In the following Table 6 were summarized the preparation conditions of panels of Examples 9 to 11 and Comparative Examples 9 to 11.
TABLE 6
(Unit: wt. part)
The panels prepared in Examples 9 to 11 and Comparative Examples 9 to 11 were measured for surface resistance, squareness, flatness and tested for local compression and impact duration in accordance with KS F 4760. The measurement and test results are given in Table 7 below. As shown in Table 7, the panels prepared in Examples 9 to 11 are generally better in surface resistance, squareness and flatness and thus in electroconductivity than those prepared in Comparative Examples 9 to 11. In addition, the panels of Examples 9 to 11 were found to be superior in strength and durability as recognized from their high resistance to local compression and impact.
TABLE 7
INDUSTRIAL APPLICABILITY
As described hereinbefore, the electroconductive compositions of the present invention and panels prepared therewith so effectively scatter static electricity as to secure uniform surface resistance in addition to being superior in strength and durability. With these advantages, the composition and panels are suitable for use in floorings.

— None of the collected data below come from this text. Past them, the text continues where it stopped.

(* ===== verification/DkgSpec.v ===== *)
(** Correctness of the generation of the consensus key and of the domains made
    with it: when the updaters are notified, what becomes of a deal that comes
    twice and of a response that comes after the end, the sizes of the lists of
    candidates, and how long a domain is valid. *)
From Stdlib Require Import ZArith Lia Strings.Byte.
From Stdlib Require Import Floats.SpecFloat.
From stdpp Require Import base gmap list strings sorting.
From S2P Require Import Prelude Common Backend Wire TxMessages ChainMessages ConsMessages TxBasic StateStore StateBase StateNode StateChain StateChainSpec Account Composition Scheduler SchedulerSpec RoleSelector RoleSelectorSpec EpochService MessageDeliver Servant Universal BlockSub DkgExchange DomainConsensus.
Import Util Types.
#[local] Open Scope Z_scope.

(** * The exchange *)
Module ExchangeSpec.
Import Dkg Deliver DeliverDKG Exchange.

Lemma kyber_Ok {A} (r : option A) a : Dkg.must r = Ok a -> r = Some a.
Proof. destruct r; naive_solver. Qed.

Section Spec.
Context {Scalar Point G Deal Response : Type} `{!Kyber Scalar Point G Deal Response}.
Context {L S K U : Type} `{!IStateStore S, !ILedger L S}.
Variables (Sign : K -> bytes -> option bytes) (ConvertToPublic : K -> option bytes) (Send : send -> bool).

Abbreviation exchange := (dkgExchange (Point := Point) (G := G) (Deal := Deal) (Response := Response) (L := L) (S := S) (K := K) (U := U)).
Abbreviation crypt := (dkgCrypt Point G Deal Response).
Abbreviation run := (rtc (step (L := L) (S := S) (U := U) Sign ConvertToPublic Send)).

(** ** What the handlers do to the fields that matter *)

(** The fields that one handler leaves alone when it sends. *)
Lemma send_deals_frame (ex : exchange) d deals ex' : send_deals Sign ConvertToPublic Send ex d deals = Ok ex' ->
  exists l w ss, ex' = add_sent ex l w ss.
Proof.
  revert ex. induction deals as [|[i deal] deals IH]; intros ex H; cbn [send_deals] in H.
  { injection H as <-. exists (ex_ledger ex), (ex_world ex), []. destruct ex. unfold add_sent. cbn. by rewrite app_nil_r. }
  apply outcome_bind_Ok in H as (ex1 & H1 & H). unfold send_deal in H1. apply outcome_bind_Ok in H1 as (pk & _ & H1).
  apply outcome_bind_Ok in H1 as (dest & _ & H1). case_bool_decide; [done|]. apply outcome_bind_Ok in H1 as (p & _ & H1).
  apply outcome_bind_Ok in H1 as (p' & _ & H1). apply outcome_bind_Ok in H1 as ([[[l w] ss] err] & _ & H1).
  destruct err; [done|]. injection H1 as <-. apply IH in H as (l' & w' & ss' & ->). exists l', w', (ss ++ ss'). destruct ex. unfold add_sent. cbn.
  by rewrite (assoc_L (++)).
Qed.

(** The outcome of the callback: it waits, or it passes the channel and, with
    enough finish messages, all of which agree, notifies. *)
Lemma callBack_cases (ex : exchange) d ex' waits : callBackWhenFinished Sign ConvertToPublic Send ex d = Ok (ex', waits) ->
  (1 <= finishedCh ex /\ waits = true /\ ex' = updateDKGState ex DKGExchangeState_Finished)
  \/ (finishedCh ex < 1 /\ waits = false /\ exists pk ss, PubKey d = Some pk
      /\ let ex1 := add_sent (set_finishedCh (updateDKGState ex DKGExchangeState_Finished) (finishedCh ex + 1)) (ex_ledger ex) (ex_world ex) ss in
         (Z.of_nat (length (remoteFinished d)) < nParticipant d - 1 /\ ex' = ex1
          \/ nParticipant d - 1 <= Z.of_nat (length (remoteFinished d))
             /\ Forall (fun m => DKGFinishedMessage.PubPolyCommit m = pk) (remoteFinished d)
             /\ ex' = notifyUpdater (updateDKGState ex1 DKGExchangeState_IDLE) d)).
Proof.
  unfold callBackWhenFinished. change (finishedCh (updateDKGState ex DKGExchangeState_Finished)) with (finishedCh ex).
  rewrite Z.geb_leb. destruct (Z.leb_spec 1 (finishedCh ex)) as [Hf|Hf]; [intros [= <- <-]; by left|].
  intros H. right. apply outcome_bind_Ok in H as (pk & Hpk & H). apply kyber_Ok in Hpk.
  apply outcome_bind_Ok in H as ([ss err] & _ & H). destruct err; [done|]. 
  destruct (Z.ltb_spec (Z.of_nat (length (remoteFinished d))) (nParticipant d - 1)) as [Hn|Hn].
  { injection H as <- <-. split; [done|]. split; [done|]. exists pk, ss. split; [done|]. by left. }
  destruct (forallb _ _) eqn:Ef; [|done]. injection H as <- <-. split; [done|]. split; [done|]. exists pk, ss. split; [done|]. right.
  split; [done|]. split; [|done]. apply Forall_forall. intros m Hm. rewrite forallb_forall in Ef.
  specialize (Ef m (proj1 (list_elem_of_In _ _) Hm)). by apply bool_decide_eq_true in Ef.
Qed.

Abbreviation called := (callBackWhenFinished (L := L) (S := S) (U := U) Sign ConvertToPublic Send).

(** The paths of [on_deal]. *)
Lemma on_deal_cases (ex ex' : exchange) m : on_deal Sign ConvertToPublic Send ex m = Ok ex' ->
  exists deal d d' finished r, Deal_UnmarshalMsg (DKGDealMessage.DealData m) = Some deal /\ ex_crypt ex = Some d
  /\ processDeal d deal = (d', finished, r)
  /\ (deals_locked ex = true /\ ex' = set_loops ex (pred (deal_loops ex)) (resp_loops ex) (finished_loops ex) true
      \/ deals_locked ex = false /\ (exists ex1, finished = true /\ called (setDKGCrypt ex d') d' = Ok (ex1, true)
            /\ ex' = set_loops ex1 (pred (deal_loops ex1)) (resp_loops ex1) (finished_loops ex1) true)
      \/ deals_locked ex = false /\ (exists ex1 ss, (finished = true /\ called (setDKGCrypt ex d') d' = Ok (ex1, false)
              \/ finished = false /\ ex1 = setDKGCrypt ex d')
            /\ (r = inl (EVss ErrDealAlreadyProcessed) /\ ex' = ex1
                \/ (exists resp, r = inr resp) /\ ex' = add_sent ex1 (ex_ledger ex1) (ex_world ex1) ss))).
Proof.
  intros H. unfold on_deal in H. apply outcome_bind_Ok in H as (deal & Hd & H). apply kyber_Ok in Hd.
  apply outcome_bind_Ok in H as (d & Hc & H). apply kyber_Ok in Hc. destruct (processDeal d deal) as [[d' fin] r] eqn:Ep.
  exists deal, d, d', fin, r. split; [done|]. split; [done|]. split; [done|].
  destruct (deals_locked ex) eqn:Hl; [left; by injection H|right]. apply outcome_bind_Ok in H as ([ex1 waits] & Hcb & H).
  destruct waits; [left|right]; (split; [done|]).
  { injection H as <-. exists ex1. destruct fin; [done|]. by injection Hcb. }
  assert (Hcb' : fin = true /\ called (setDKGCrypt ex d') d' = Ok (ex1, false) \/ fin = false /\ ex1 = setDKGCrypt ex d').
  { destruct fin; [by left|right]. by injection Hcb as <-. }
  destruct r as [[e|i]|resp].
  - destruct e; try done. apply outcome_bind_Ok in H as (p & _ & [= <-]). exists ex1, []. split; [done|]. by left.
  - done.
  - apply outcome_bind_Ok in H as (p & _ & H). destruct (negb _); [done|]. apply outcome_bind_Ok in H as (b & _ & H).
    apply outcome_bind_Ok in H as ([ss err] & _ & H). destruct err; [done|]. injection H as <-. exists ex1, ss. split; [done|]. right. by split; [eexists|].
Qed.

(** The paths of [on_resp]. *)
Lemma on_resp_cases (ex ex' : exchange) m : on_resp Sign ConvertToPublic Send ex m = Ok ex' ->
  exists d d' resp err, ex_crypt ex = Some d /\ Response_UnmarshalMsg (DKGDealRespMessage.RespData m) = Some resp
  /\ processResp d resp = (d', err)
  /\ let d'' := match err with Some ErrNoDealBeforeResponse => addAdvanceResp d' resp | _ => d' end in
     (Finished d'' = false /\ ex' = setDKGCrypt ex d''
      \/ Finished d'' = true /\ (exists ex1, called (setDKGCrypt ex d'') d'' = Ok (ex1, false) /\ ex' = ex1)
      \/ Finished d'' = true /\ (exists ex1, called (setDKGCrypt ex d'') d'' = Ok (ex1, true)
            /\ ex' = set_loops ex1 (deal_loops ex1) (pred (resp_loops ex1)) (finished_loops ex1) (deals_locked ex1))).
Proof.
  intros H. unfold on_resp in H. apply outcome_bind_Ok in H as (resp & Hr & H). apply kyber_Ok in Hr.
  apply outcome_bind_Ok in H as (d & Hc & H). apply kyber_Ok in Hc. destruct (processResp d resp) as [d' err] eqn:Ep.
  exists d, d', resp, err. split; [done|]. split; [done|]. split; [done|]. apply outcome_bind_Ok in H as (d2 & H2 & H).
  assert (d2 = match err with Some ErrNoDealBeforeResponse => addAdvanceResp d' resp | _ => d' end) as -> by (destruct err as [[]|]; try done; by injection H2).
  cbv zeta. destruct (Finished _) eqn:Ef; [right|left; by injection H]. apply outcome_bind_Ok in H as ([ex1 waits] & Hcb & [= <-]).
  destruct waits; [right|left]; (split; [done|]); by exists ex1.
Qed.

(** ** Notifications *)

(** The generator has finished, enough finish messages have come, and the key
    is that of the last of them. *)
Definition agreed (d : crypt) : Prop :=
  Finished d = true /\ nParticipant d - 1 <= Z.of_nat (length (remoteFinished d))
  /\ exists pk, PubKey d = Some pk /\ forall m, last (remoteFinished d) = Some m -> DKGFinishedMessage.PubPolyCommit m = pk.

Lemma processDeal_finished d deal d' r : processDeal d deal = (d', true, r) -> Finished d' = true.
Proof.
  unfold processDeal. destruct (existsb _ _); [done|]. destruct (gen_ProcessDeal _ _) as [g r'].
  destruct (_ =? _); [|done]. by intros [= <- ? _].
Qed.

Lemma callBack_notified (ex : exchange) d ex' waits : called ex d = Ok (ex', waits) -> Finished d = true ->
  Forall (agreed ∘ snd) (notified ex) -> Forall (agreed ∘ snd) (notified ex').
Proof.
  intros H Hf Hn. apply callBack_cases in H as [(_ & _ & ->)|(_ & _ & pk & ss & Hpk & [[_ ->]|(Hc & Ha & ->)])]; [done|done|].
  cbn. apply Forall_app. split; [done|]. apply Forall_fmap, Forall_true. intros u. split; [done|]. split; [done|]. exists pk. split; [done|].
  intros m Hm. rewrite Forall_forall in Ha. apply Ha. by apply last_Some_elem_of.
Qed.

(** C18. In every run of the exchange an updater is given a key only when the
    generator is certified, as many finish messages as there are other
    participants have been counted, and the last of them names the same key. *)
Theorem dkg_notified_agreed (ex ex' : exchange) : run ex ex' -> Forall (agreed ∘ snd) (notified ex) -> Forall (agreed ∘ snd) (notified ex').
Proof.
  induction 1 as [|ex ex1 ex' Hs _ IH]; [done|]. intros Hn. apply IH. clear IH. destruct Hs as [ex n ex1 _ H|ex m ex1 _ H|ex m ex1 _ H|ex m ex1 _ H].
  - unfold on_start in H. apply outcome_bind_Ok in H as (d & _ & H). destruct (negb _); [done|]. destruct (getDeals d) as [d' deals].
    apply outcome_bind_Ok in H as (l & _ & H). apply outcome_bind_Ok in H as (ex2 & H2 & [= <-]).
    apply send_deals_frame in H2 as (? & ? & ? & ->). done.
  - apply on_deal_cases in H as (deal & d & d' & fin & r & _ & _ & Hp & [[_ ->]|[(_ & ex2 & -> & Hcb & ->)|(_ & ex2 & ss & Hcb & Hr)]]); [done| |].
    + apply processDeal_finished in Hp. exact (callBack_notified _ _ _ _ Hcb Hp Hn).
    + assert (Hx : Forall (agreed ∘ snd) (notified ex2)).
      { destruct Hcb as [[-> Hcb]|[_ ->]]; [|done]. apply processDeal_finished in Hp. exact (callBack_notified _ _ _ _ Hcb Hp Hn). }
      by destruct Hr as [[_ ->]|[_ ->]].
  - apply on_resp_cases in H as (d & d' & resp & err & _ & _ & _ & [[_ ->]|[(Hf & ex2 & Hcb & ->)|(Hf & ex2 & Hcb & ->)]]); [done|..];
      exact (callBack_notified _ _ _ _ Hcb Hf Hn).
  - unfold on_finished in H. apply outcome_bind_Ok in H as (d & _ & H). destruct (Finished d) eqn:Ef; cbn [negb] in H; [|by injection H as <-].
    destruct (PubKey d) as [pk|] eqn:Epk; [|by injection H as <-]. case_bool_decide as Hpk; [by injection H as <-|].
    destruct (_ >=? _) eqn:Ec; [|by injection H as <-]. injection H as <-. apply Z.geb_ge in Ec. cbn in Ec |- *. apply Forall_app. split; [done|].
    apply Forall_fmap, Forall_true. intros u. split; [exact Ef|]. split; [cbn; lia|]. exists pk. split; [exact Epk|]. cbn. intros m' Hm.
    rewrite last_snoc in Hm. injection Hm as <-. by symmetry.
Qed.

(** ** Deals that come twice *)

(** The deals received for the current generator. *)
Definition deals_of (ex : exchange) : list Deal := match ex_crypt ex with Some d => remoteDeals d | None => [] end.

Lemma processDeal_deals d deal d' fin r : processDeal d deal = (d', fin, r) ->
  (exists i, r = inl (ESameDeal i)) /\ d' = d \/ remoteDeals d' = remoteDeals d ++ [deal].
Proof.
  unfold processDeal. destruct (existsb _ _); [intros [= <- _ <-]; left; by split; [eexists|]|]. intros H. right.
  destruct (gen_ProcessDeal _ _) as [g r']. destruct (_ =? _); by injection H as <- _ _.
Qed.

Lemma callBack_crypt (ex : exchange) d ex' waits : called ex d = Ok (ex', waits) ->
  ex_crypt ex' = ex_crypt ex /\ startCh ex' = startCh ex /\ deals_locked ex' = deals_locked ex.
Proof. intros H. by apply callBack_cases in H as [(_ & _ & ->)|(_ & _ & pk & ss & _ & [[_ ->]|(_ & _ & ->)])]. Qed.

Further, the electroconductive compositions of the present invention are very convenient to work with by virtue of their high fluidity. Moreover, the compositions are endowed with such a self-leveling property as to require no additional finishing processes. Thus, after construction work, the compositions thus form flat surfaces throughout with uniform resistances. Another advantage of the compositions of the present invention is that they can be formed into layers as thin as 5 mm, which results in a significant reduction in material cost. Consequently, the electroconductive compositions for dissipating static electricity of the present invention and panels prepared therewith can find applications in various fields, for example, where precise electronic parts or equipments are equipped, e.g., electronic part manufacturing plants, computer centers, laboratories; where ignitable or explosive materials are handled, e.g., chemical plants, gasoline stations, LPG repositories, armories; where volatile gas is used, e.g., operating rooms, etc.
The present invention has been described in an illustrative manner, and it is to be understood that the terminology used is intended to be in the nature of description rather than of limitation. Many modifications and variations of the present invention are possible in light of the above teachings. Therefore, it is to be understood that within the scope of the appended claims, the invention may be practiced otherwise than as specifically described.